A Medical Device Daily

User fees for medical device makers have generated some expectations of FDA's review times for various applications, and those expectations have not always been met. Hence, the announcement last week that FDA's review cycle goals for the next five years will tighten timelines for many types of applications might understandably be met with some skepticism by industry.

On the other hand, the agency has set a target number of review days for the entire five years, whereas the objectives in the previous five-year agreement grew more demanding. Whether this fact will mollify industry remains to be seen.

In 2006, officials at the Centers for Devices and Radiological Health acknowledged that while 510(k) applications were more or less on schedule (75% turned around within 90 days), the timelines for PMAs had ballooned (Medical Device Daily, May 24, 2006). Deputy director of CDRH Linda Kahan said at a May 22, 2006, meeting that the issuance of a major deficiency letter at 150 days often left sponsor and agency with more work than they could both complete in the 30 days remaining to bring in the application under the "stretch" goal, which was completing half of all PMAs within the 180-day window.

Kahan also said at the time that FDA took in fewer, not more, dollars as a result of the Medical Device User Fee Stabilization Act, passed in 2005, further complicating the picture for FDA's device review capacity.

All the same, expectations may be ramped up again with the publication of FDA's latest guidance document on the performance goals for turn-around of PMAs and other applications, which were reset as part of the FDA Amendments Act of 2007.

The document, which is dated June 30 but was not released until July 3, notes that the objective for traditional PMAs and panel-track supplements for the years 2008-2012 will be to complete the review within 180 days for 60% of all applications. Under the previous schedule, put in place by the second iteration of the Medical Device User Fee Modernization Act (MDUFMA), the objective was to complete only 50% within 180 days.

The secondary goal for PMAs and panel track supplements for the next five years is to wrap up 90% of all applications within 295 days, whereas the previous goal was to finish the same percentage in 320 days.

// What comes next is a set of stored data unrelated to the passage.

(** ** Close frames and frames out of sequence *)

(** X6.  A close frame ends [ReadFullMessage] with an error at any point of its
    loop: fragments buffered so far are not delivered and what follows the frame
    is left unread. *)
Theorem close_frame_ends_reading (n : nat) (buf : list byte) (op : byte)
        (f : Frame) (c : Conn) (rest : list byte) :
  valid_frame f -> Opcode f = x08 ->
  inbound c = wire f ++ rest ->
  Client.readFrames (S n) buf op c
  = Ok (Err (Errorf "received close frame")) (set_inbound c rest).
Proof.
  intros Hv Hop Hin.
  pose proof (ReadFrame_wire_frame f c _ Hv Hin) as Hr.
  cbn [Client.readFrames]. rewrite (bind_Ok _ _ _ _ _ Hr).
  unfold OpcodeName. rewrite Hop. reflexivity.
Qed.

Lemma close_frame_ends_reading_witness :
  Client.readFrames 1 (bytes_of "He") x01
                    (set_inbound conn0 ([x88; x00] ++ bytes_of "more"))
  = Ok (Err (Errorf "received close frame"))
       (set_inbound conn0 (bytes_of "more")).
Proof.
  refine (close_frame_ends_reading 0 _ _ (mkFrame true x08 false 0 [] [])
            (set_inbound conn0 _) (bytes_of "more") _ _ _);
    try reflexivity.
  unfold valid_frame, maxInt. cbn. repeat split; lia.
Defined.

(** X7.  While a message is open, a data frame that is not a continuation frame
    is refused: the frame is consumed and the loop ends with the protocol error. *)
Theorem data_frame_inside_message_refused (n : nat) (buf : list byte)
        (op : byte) (f : Frame) (c : Conn) (rest : list byte) :
  valid_frame f -> data_frame f -> Opcode f <> x00 -> buf <> [] ->
  inbound c = wire f ++ rest ->
  Client.readFrames (S n) buf op c
  = Ok (Err (Errorf "protocol error: expected continuation frame"))
       (set_inbound c rest).
Proof.
  intros Hv (H1 & H2 & H3) Hop Hbuf Hin.
  pose proof (ReadFrame_wire_frame f c _ Hv Hin) as Hr.
  rewrite (readFrames_data n buf op c f _ Hr H1 H2 H3). cbv zeta.
  destruct buf as [|b buf']; [congruence|]. cbn [length Nat.eqb].
  destruct (Z.eqb_spec (byte.unsigned (Opcode f)) 0) as [E|E]; [|reflexivity].
  exfalso. apply Hop. apply byte.unsigned_inj. exact E.
Qed.

Lemma data_frame_inside_message_refused_witness :
  Client.ReadFullMessage
    (set_inbound conn0 ([x01; x02] ++ bytes_of "He" ++
                        [x81; x02] ++ bytes_of "ll"))
  = Ok (Err (Errorf "protocol error: expected continuation frame")) conn0.
Proof.
  refine (data_frame_inside_message_refused 2 (bytes_of "He") x01
            (mkFrame true x01 false 2 [] (bytes_of "ll"))
            (set_inbound conn0 ([x81; x02] ++ bytes_of "ll")) [] _ _ _ _ _);
    try reflexivity; try discriminate.
  - unfold valid_frame, maxInt. cbn. repeat split; lia.
  - repeat split.
Defined.

Section ServerFrames.

Variable json_Unmarshal_ok : list byte -> bool.

(** X8.  A close frame ends the server's session: the handler returns with the
    connection closed, nothing more written and the rest unread. *)
Theorem server_session_ends_on_close (request : http.Request) (f : Frame)
        (c : Conn) (rest : list byte) :
  code_handshake_ok (http.Header_ request) = true ->
  wbroken c = false ->
  valid_frame f -> Opcode f = x08 ->
  inbound c = wire f ++ rest ->
  handleWebSocket json_Unmarshal_ok (Val request) c
  = Ok tt (set_closed
             (set_inbound
                (set_written c
                   (written c ++
                    bytes_of (handshakeResponse
                                (generateWebSocketAcceptKey
                                   (http.Get (http.Header_ request)
                                             "Sec-WebSocket-Key")))))
                rest)).
Proof.
  intros Hok Hw Hv Hop Hin.
  unfold handleWebSocket, code_handshake_ok in *.
  apply andb_prop in Hok. destruct Hok as [-> ->]. cbn [negb orb].
  unfold bind at 1 2. unfold Write. rewrite Hw.
  cbn [serveFrames].
  match goal with
  | |- context [bind ReadFrame _ ?c1] =>
    assert (Hr : ReadFrame c1 = Ok (Val f) (set_inbound c1 rest))
      by (apply ReadFrame_wire_frame; [exact Hv|exact Hin])
  end.
  rewrite (bind_Ok _ _ _ _ _ Hr).
  unfold OpcodeName. rewrite Hop. reflexivity.
Qed.

(** X9.  A text frame whose payload parses is answered with the one reply frame,
    whatever its FIN bit; one whose payload does not parse is skipped. *)
Theorem server_answers_text_frame (n : nat) (f : Frame) (c : Conn)
        (rest : list byte) :
  valid_frame f -> Opcode f = x01 -> wbroken c = false ->
  inbound c = wire f ++ rest ->
  serveFrames json_Unmarshal_ok (S n) c
  = serveFrames json_Unmarshal_ok n
      (if json_Unmarshal_ok (Payload f)
       then set_written (set_inbound c rest) (written c ++ server_reply)
       else set_inbound c rest).
Proof.
  intros Hv Hop Hw Hin.
  pose proof (ReadFrame_wire_frame f c _ Hv Hin) as Hr.
  cbn [serveFrames]. rewrite (bind_Ok _ _ _ _ _ Hr).
  unfold OpcodeName. rewrite Hop.
  change (byte.unsigned x01) with 1. cbv beta iota zeta.
  change (String.eqb "text" "close") with false.
  change (String.eqb "text" "ping") with false.
  change (String.eqb "text" "pong") with false.
  change (String.eqb "text" "text") with true. cbv iota.
  destruct (json_Unmarshal_ok (Payload f)); [|reflexivity].
  rewrite (bind_Ok _ _ _ _ _
             (sendFrame_written responseJSON (set_inbound c rest)
                ltac:(vm_compute; discriminate) Hw)).
  reflexivity.
Qed.

End ServerFrames.

Lemma server_session_ends_on_close_witness :
  handleWebSocket (fun _ => true) (Val browser_upgrade)
                  (set_inbound conn0 ([x88; x00] ++ ping_hi))
  = Ok tt (set_closed
             (set_inbound
                (set_written conn0
                   (bytes_of (handshakeResponse "s3pPLMBiTxaQ9kYGzzhZRbK+xOo=")))
                ping_hi)).
Proof.
  refine (server_session_ends_on_close (fun _ => true) browser_upgrade
            (mkFrame true x08 false 0 [] [])
            (set_inbound conn0 ([x88; x00] ++ ping_hi)) ping_hi _ _ _ _ _);
    try reflexivity.
  unfold valid_frame, maxInt. cbn. repeat split; lia.
Defined.

Lemma server_answers_text_frame_witness :
  serveFrames (fun _ => true) 2
              (set_inbound conn0 ([x01; x02] ++ bytes_of "{}"))
  = serveFrames (fun _ => true) 1 (set_written conn0 server_reply).
Proof.
  refine (server_answers_text_frame (fun _ => true) 1
            (mkFrame false x01 false 2 [] (bytes_of "{}"))
            (set_inbound conn0 ([x01; x02] ++ bytes_of "{}")) [] _ _ _ _);
    try reflexivity.
  unfold valid_frame, maxInt. cbn. repeat split; lia.
Defined.

(** ** Sending and reading back *)

Lemma fragmented_continuations (opcode : byte) (fs : list Frame) :
  forall rest, fs <> [] -> fragmented false opcode rest fs ->
               continuation_run fs /\ concat (map Payload fs) = rest.
Proof.
  induction fs as [|f fs IH]; intros rest Hne H; [congruence|].
  cbn [fragmented] in H.
  destruct H as (Hv & _ & Hop & _ & Hfin & rest' & -> & Hrest).
  cbn [continuation_run map concat].
  destruct fs as [|g gs].
  - cbn [fragmented] in Hrest. subst rest'.
    split; [split; [exact Hv|split; [exact Hop|exact Hfin]]|reflexivity].
  - destruct Hfin as [Hfin _].
    destruct (IH rest' ltac:(discriminate) Hrest) as [Hrun Hcat].
    split; [split; [exact Hv|split; [exact Hop|split; [exact Hfin|exact Hrun]]]|].
    rewrite Hcat. reflexivity.
Qed.

(** X11.  A text or binary message of at least one byte, whatever its length and
    whatever random bytes there are: the frames that [sendFragmentedMessage]
    writes are read back by [ReadFullMessage] as that message, kind and payload,
    with what follows them left unread. *)
Theorem sent_message_is_read_back (data : list byte) (opcode : byte)
        (c : Conn) :
  message_opcode opcode -> data <> [] -> wbroken c = false ->
  exists out c',
    Client.sendFragmentedMessage data opcode c = Ok None c' /\
    written c' = written c ++ out /\
    forall d rest,
      inbound d = out ++ rest ->
      Client.ReadFullMessage d
      = Ok (Val (Message.mk opcode data)) (set_inbound d rest).
Proof.
  intros Hop Hne Hw.
  assert (Hop16 : byte.unsigned opcode < 16)
    by (destruct Hop as [-> | ->]; reflexivity).
  assert (Hdata : forall f, Opcode f = opcode -> data_frame f).
  { intros f E. unfold data_frame, OpcodeName. rewrite E.
    destruct Hop as [-> | ->]; repeat split. }
  destruct (sendFragments_frames (S (length data)) data true opcode c Hw Hop16)
    as (frames & c' & Hrun & Hwr & _ & Hfr); [lia|].
  exists (concat (map wire frames)), c'.
  split; [exact Hrun|]. split; [exact Hwr|].
  intros d rest Hin.
  destruct frames as [|f fs]; [cbn [fragmented] in Hfr; congruence|].
  cbn [fragmented] in Hfr.
  destruct Hfr as (Hv & _ & Hopf & Hlen & Hfin & rest' & -> & Hrest).
  cbn [map concat] in Hin. rewrite <- app_assoc in Hin.
  pose proof (ReadFrame_wire_frame f d _ Hv Hin) as Hr.
  destruct (Hdata f Hopf) as (H1 & H2 & H3).
  unfold Client.ReadFullMessage.
  rewrite (readFrames_data _ [] x00 d f _ Hr H1 H2 H3). cbv zeta.
  cbn [length Nat.eqb app]. rewrite Hopf.
  destruct fs as [|g gs].
  - cbn [fragmented] in Hrest. subst rest'. rewrite Hfin.
    rewrite app_nil_r. reflexivity.
  - destruct Hfin as [-> _].
    destruct (fragmented_continuations opcode (g :: gs) rest'
                ltac:(discriminate) Hrest) as [Hcr Hcat].
    rewrite (readFrames_continuations (g :: gs) (length (inbound d))
               (Payload f) opcode
               (set_inbound d (concat (map wire (g :: gs)) ++ rest)) rest);
      try assumption; try reflexivity.
    + rewrite Hcat. reflexivity.
    + destruct (Payload f); [cbn in Hlen; lia|discriminate].
    + cbn [inbound set_inbound]. rewrite Hin, !length_app.
      pose proof (wire_length f). lia.
Qed.



Lemma sent_message_is_read_back_witness :
  exists out c',
    Client.sendFragmentedMessage big_payload x01
                                 (conn_with_entropy (repeat x07 8))
    = Ok None c' /\
    written c' = written (conn_with_entropy (repeat x07 8)) ++ out /\
    forall d rest,
      inbound d = out ++ rest ->
      Client.ReadFullMessage d
      = Ok (Val (Message.mk x01 big_payload)) (set_inbound d rest).
Proof.
  apply (sent_message_is_read_back big_payload x01
           (conn_with_entropy (repeat x07 8))).
  - left. reflexivity.
  - intros H. apply (f_equal (fun l => Z.of_nat (length l))) in H.
    vm_compute in H. discriminate H.
  - reflexivity.
Defined.

(** X12.  What the server's [sendFrame] writes for a payload, the client's
    [ReadFullMessage] returns as a text message with that payload, and
    [ReadMessage] as the payload. *)
Theorem server_frame_read_as_text_message (payload : list byte) (c : Conn) :
  Z.of_nat (length payload) <= maxInt -> wbroken c = false ->
  exists out,
    sendFrame payload c = Ok tt (set_written c (written c ++ out)) /\
    forall d rest,
      inbound d = out ++ rest ->
      Client.ReadFullMessage d
      = Ok (Val (Message.mk x01 payload)) (set_inbound d rest) /\
      Client.ReadMessage d = Ok (Val payload) (set_inbound d rest).
Proof.
  intros Hmax Hw.
  exists (x81 :: lenField x00 (Z.of_nat (length payload)) ++ payload).
  split; [apply sendFrame_written; assumption|].
  intros d rest Hin.
  destruct (ReadFrame_wire d x81 x00 (Z.of_nat (length payload)) [] payload rest)
    as [plain [Hp Hr]]; auto; [lia| |].
  { rewrite Hin. cbn [app]. rewrite <- app_assoc. reflexivity. }
  rewrite bit7_x00 in Hp. subst plain.
  assert (Hfull : Client.ReadFullMessage d
                  = Ok (Val (Message.mk x01 payload)) (set_inbound d rest)).
  { unfold Client.ReadFullMessage.
    rewrite (readFrames_data _ [] x00 _ _ _ Hr) by reflexivity.
    reflexivity. }
  split; [exact Hfull|].
  unfold Client.ReadMessage. rewrite (bind_Ok _ _ _ _ _ Hfull). reflexivity.
Qed.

FDA may be shooting for faster turn-around of some of the interim steps in the process for traditional PMAs and panel-track supplements, but the document states that "there are no cycle goals" for the next five years. For the previous half decade, the target number of elapsed days for the issuance of a major deficiency letter was 150 days, which as was noted earlier, often put the sponsor and the agency in a crunch to hit the 180 day mark for completion of the agency's review of the application. The guidance says only that "if we issue a major deficiency letter as a first action, then we have the remaining number of days allotted ... to complete our review."

Another area of change is how the agency will handle PMA modules. According to the guidance, the cycle goal for modules is to get 75% of them out the door within 90 days and 90% by 120 days. However, the agency also notes "the cycle goals for individual PMA modules do not apply once the final module is submitted." At that point, "all open modules are considered closed," and the agency assumes that any issues remaining from all but the last module are addressed in the final module. "Then the modular PMA is assigned a PMA number ... and we apply the performance goals for a traditional PMA."

RHCs to file quality reports

CMS has published a rule that will allow Medicare beneficiaries living in rural areas to continue to receive healthcare services from rural health clinics (RHCs) so long as those clinics establish quality assessment and performance improvement (QAPI) programs.

RHCs have traditionally enjoyed higher reimbursement rates than their suburban and urban counterparts in an effort by CMS to boost the availability of primary care doctors and other personnel, such as nurse practitioners, in rural areas.

According to the June 26 announcement, RHCs would also have to establish location requirements, presumably a reference to population density in the area served. Existing RHCs can obtain an exemption from this location requirement, but the statement offered no details.

Acting CMS administrator Kerry Weems said that the proposed changes "to the rural health clinic program would ensure that Medicare beneficiaries in rural underserved areas have ready access to high quality primary healthcare from physicians and certain non-physician providers" with the intent of ensuring that "beneficiaries and Medicare get the best value from RHC providers."

The rule is also said to clarify when an RHC "could share resources with an on-site Medicare or Medicaid fee-for-service provider to allow greater flexibility in providing needed services for beneficiaries."